Across the data, every line with the word "else" counts once; state the total alone.

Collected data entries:
[Start of section]

(** * Windoze side panel: a shallow embedding of [sidepanel.js]

    The side panel mirrors the browser's windows, tab groups and tabs as a
    collapsible tree.  This development embeds the script's data model, its
    persistence functions, the DOM builders, the render loop of
    [renderList] (both the current first-encounter loop and the earlier
    group-first loop that is still in the repository) and
    [updateActiveStates], and states the properties of the specification
    over them.

    Conventions of the embedding:
    - host ids (window, tab, group) are integers, [Z];
    - a JavaScript string is a [string] holding the bytes of its UTF-8
      encoding; [String(n)] for an integer [n] is stdpp's [pretty n];
    - [windowTitles] is a map from window id to title, [collapsedState] a
      map from section key to flag;
    - a DOM element is an [Element] record, a DOM tree a [node]; the text of
      an element is kept on the element, and the closure registered with
      [addEventListener] is recorded as a [Listener] value;
    - an asynchronous function is cut at its [await]s into the tasks of an
      event loop: a [Panel] holds the [World] and the calls in flight, a
      [Step] is one task, and the answers of the host and of the storage
      come with the steps that resume a call. *)

From stdpp Require Import gmap strings list fin_maps pretty sorting.
From Stdlib Require Import ZArith Lia Ascii.

Local Open Scope string_scope.
Local Open Scope Z_scope.
Local Open Scope list_scope.

(** ** JavaScript values *)

(** [a || d] where [a] is a string or [undefined]: the empty string and
    [undefined] are falsy. *)
Definition js_or (a : option string) (d : string) : string :=
  match a with
  | Some s => if String.eqb s "" then d else s
  | None => d
  end.

(** [typeof u === 'string' && (u.startsWith('http://') || u.startsWith('https://'))] *)
Definition isHttpUrl (u : option string) : bool :=
  match u with
  | Some s => String.prefix "http://" s || String.prefix "https://" s
  | None => false
  end.

(** The bytes of a string; a JavaScript string is held as its UTF-8
    encoding. *)
Definition bytes (s : string) : list ascii := String.list_ascii_of_string s.
Definition ofBytes (l : list ascii) : string := String.string_of_list_ascii l.

(** The white space that [String.prototype.trim] strips: the code points of
    ECMAScript's WhiteSpace and LineTerminator productions, each as the
    bytes of its UTF-8 encoding. *)
Definition whiteSpace : list (list ascii) :=
  (λ code : list nat, ascii_of_nat <$> code) <$>
  [ [9]; [10]; [11]; [12]; [13];          (* TAB, LF, VT, FF, CR *)
    [32];                                 (* SPACE *)
    [194; 160];                           (* U+00A0 NO-BREAK SPACE *)
    [225; 154; 128];                      (* U+1680 *)
    [226; 128; 128]; [226; 128; 129]; [226; 128; 130]; [226; 128; 131];
    [226; 128; 132]; [226; 128; 133]; [226; 128; 134]; [226; 128; 135];
    [226; 128; 136]; [226; 128; 137]; [226; 128; 138];   (* U+2000 .. U+200A *)
    [226; 128; 168]; [226; 128; 169];     (* U+2028, U+2029 *)
    [226; 128; 175];                      (* U+202F *)
    [226; 129; 159];                      (* U+205F *)
    [227; 128; 128];                      (* U+3000 *)
    [239; 187; 191] ]%nat%list.           (* U+FEFF *)

(** [l] without its prefix [p], when it starts with [p]. *)
Fixpoint dropPrefix (p l : list ascii) : option (list ascii) :=
  match p with
  | [] => Some l
  | a :: p' =>
      match l with
      | b :: l' => if Ascii.eqb a b then dropPrefix p' l' else None
      | [] => None
      end
  end.

(** [l] without the first of [codes] that it starts with. *)
Fixpoint dropOne (codes : list (list ascii)) (l : list ascii) : option (list ascii) :=
  match codes with
  | [] => None
  | c :: codes' =>
      match dropPrefix c l with
      | Some l' => Some l'
      | None => dropOne codes' l
      end
  end.

(** Leading [codes] dropped for as long as there is one, in at most [n]
    rounds. *)
Fixpoint dropLeading (codes : list (list ascii)) (n : nat) (l : list ascii)
  : list ascii :=
  match n with
  | O => l
  | S n' =>
      match dropOne codes l with
      | Some l' => dropLeading codes n' l'
      | None => l
      end
  end.

Definition trimStart (l : list ascii) : list ascii :=
  dropLeading whiteSpace (length l) l.

Definition trimEnd (l : list ascii) : list ascii :=
  reverse (dropLeading (reverse <$> whiteSpace) (length l) (reverse l)).

(** [s.trim()] *)
Definition trim (s : string) : string := ofBytes (trimEnd (trimStart (bytes s))).

(** ** Host data: tabs, tab groups, windows *)

Record Tab := {
  tab_id : Z;
  tab_groupId : Z;                  (* -1 when the tab is in no group *)
  tab_title : option string;
  tab_url : option string;
  tab_favIconUrl : option string;
  tab_pinned : bool;
  tab_active : bool
}.

Record TabGroup := {
  group_id : Z;
  group_windowId : Z;
  group_title : option string;
  group_color : string
}.

Record Window := {
  win_id : Z;
  win_focused : bool;
  win_tabs : list Tab
}.

Global Instance Tab_eq_dec : EqDecision Tab.
Proof. solve_decision. Defined.
Global Instance TabGroup_eq_dec : EqDecision TabGroup.
Proof. solve_decision. Defined.
Global Instance Window_eq_dec : EqDecision Window.
Proof. solve_decision. Defined.

(** ** The DOM *)

(** What a registered event listener does when it fires. *)
Inductive Listener :=
| ToggleSection (key : string)            (* click on a toggle arrow *)
| FocusWindow (windowId : Z)              (* click on a window title area *)
| ActivateTab (windowId tabId : Z)        (* click on a tab row *)
| ActivateGroup (windowId groupId : Z)    (* click on a group title area *)
| EditTitle (windowId : Z).               (* blur / Enter on a window title *)

Global Instance Listener_eq_dec : EqDecision Listener.
Proof. solve_decision. Defined.

Record Element := {
  tag : string;
  ident : option string;                  (* the id attribute *)
  classList : list string;
  attrs : list (string * string);         (* data-*, src, style, aria-* ... *)
  textContent : string;
  listener : option Listener
}.

Global Instance Element_eq_dec : EqDecision Element.
Proof. solve_decision. Defined.

Local Unset Elimination Schemes.
Inductive node := Node (e : Element) (kids : list node).
Local Set Elimination Schemes.

(** Induction on trees: the property holds of a node when it holds of all
    its children. *)
Section node_induction.
Variable P : node → Prop.
Hypothesis HNode : ∀ e ks, Forall P ks → P (Node e ks).

Fixpoint node_ind (n : node) : P n :=
  match n with
  | Node e ks =>
      HNode e ks
        ((fix all (l : list node) : Forall P l :=
            match l with
            | [] => @List.Forall_nil node P
            | k :: l' => @List.Forall_cons node P k l' (node_ind k) (all l')
            end) ks)
  end.
End node_induction.

Definition elem (n : node) : Element := match n with Node e _ => e end.
Definition children (n : node) : list node := match n with Node _ ks => ks end.

(** [document.createElement(t)] *)
Definition createElement (t : string) : Element :=
  {| tag := t; ident := None; classList := []; attrs := [];
     textContent := ""; listener := None |}.

Definition withClassName (c : list string) (e : Element) : Element :=
  {| tag := tag e; ident := ident e; classList := c; attrs := attrs e;
     textContent := textContent e; listener := listener e |}.

Definition withId (i : string) (e : Element) : Element :=
  {| tag := tag e; ident := Some i; classList := classList e; attrs := attrs e;
     textContent := textContent e; listener := listener e |}.

Definition withAttr (k v : string) (e : Element) : Element :=
  {| tag := tag e; ident := ident e; classList := classList e;
     attrs := attrs e ++ [(k, v)];
     textContent := textContent e; listener := listener e |}.
(** ** An instance of the date parser

    [new Date(s).getTime()] is left to the engine except on the date-time
    format of the language standard.  [isoTime] reads the full UTC form
    of that format, [YYYY-MM-DDTHH:mm:ss.sssZ] with a four-digit year (what
    [toISOString] prints), and is [None] ([NaN]) on every other string.  It
    instantiates the parser in the examples; the theorems hold for every
    parser. *)
Module IsoDate.
Definition digit (c : ascii) : option Z :=
  let n := Z.of_N (N_of_ascii c) in
  if (48 <=? n) && (n <=? 57) then Some (n - 48) else None.

(** Reads exactly [k] digits. *)
Fixpoint number (k : nat) (acc : Z) (cs : list ascii)
  : option (Z * list ascii) :=
  match k with
  | O => Some (acc, cs)
  | S k' =>
      match cs with
      | c :: rest =>
          match digit c with
          | Some d => number k' (10 * acc + d) rest
          | None => None
          end
      | [] => None
      end
  end.

Definition expect (c : ascii) (cs : list ascii) : option (list ascii) :=
  match cs with
  | c' :: rest => if Ascii.eqb c c' then Some rest else None
  | [] => None
  end.

Definition isLeap (y : Z) : bool :=
  ((y mod 4 =? 0) && negb (y mod 100 =? 0)) || (y mod 400 =? 0).

Definition daysInMonth (y m : Z) : Z :=
  if m =? 2 then (if isLeap y then 29 else 28)
  else if (m =? 4) || (m =? 6) || (m =? 9) || (m =? 11) then 30
  else 31.
(** The table [json_normalize] makes of a list of records has the default
    index, and all its column labels are strings. *)
Lemma json_normalize_records (data : dict) (record_path : string)
  (meta : list string) (first : dict) (rest : list json) (t : DataFrame) :
  PyDict.get data record_path = Some (JList (JObj first :: rest)) ->
  json_normalize data record_path meta = Ok t ->
  default_index t /\ forall c, In c (columns t) -> exists s, c = Name s.
Proof.
  unfold json_normalize, pull_records. intros ->. cbn [obind].
  destruct (omap flatten_record (JObj first :: rest)) as [records|]
    eqn:Hflat; [|discriminate].
  cbn [obind].
  destruct (omap (pull_field data) meta) as [meta_vals|]; [|discriminate].
  cbn [obind].
  destruct (DataFrame_of_list records) as [result|] eqn:Hresult;
    [|discriminate].
  cbn [obind]. intros Hadd.
  apply omap_Forall2 in Hflat.
  inversion Hflat as [|? y ? flat' Hfirst Hrest]; subst.
  cbn [flatten_record] in Hfirst.
  destruct (nested_to_record first) as [first'|]; [|discriminate].
  injection Hfirst as <-.
  destruct (DataFrame_of_list_ok _ _ Hresult) as (Hwf & _ & _).
  destruct (DataFrame_of_list_default _ _ Hresult) as [Haxis Hix].
  destruct (add_meta_columns_ok _ _ _ Hwf Hadd)
    as (_ & Haxis' & Hcols & Hlen & _).
  split.
  - split; [congruence|].
    rewrite (add_meta_columns_index _ _ _ Hadd), Hlen. exact Hix.
  - intros c. rewrite Hcols, in_app_iff, in_map_iff.
    intros [Hc|(kv & <- & _)].
    + now apply (DataFrame_of_records_names _ _ _ Hresult).
    + now exists (fst kv).
Qed.

Lemma time_columns_none (cols : list label) :
  (forall c, In c cols ->
     exists s, c = Name s /\ endswith s "TimeUtc" = false) ->
  time_columns_of cols = Ok [].
Proof.
  induction cols as [|c cols IH]; intros Hplain; simpl; [reflexivity|].
  destruct (Hplain c (or_introl eq_refl)) as (s & -> & Hs).
  rewrite IH by (intros c Hc; apply Hplain; now right).
  simpl. now rewrite Hs.
Qed.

[End of section]

= TASK OUTPUT =
7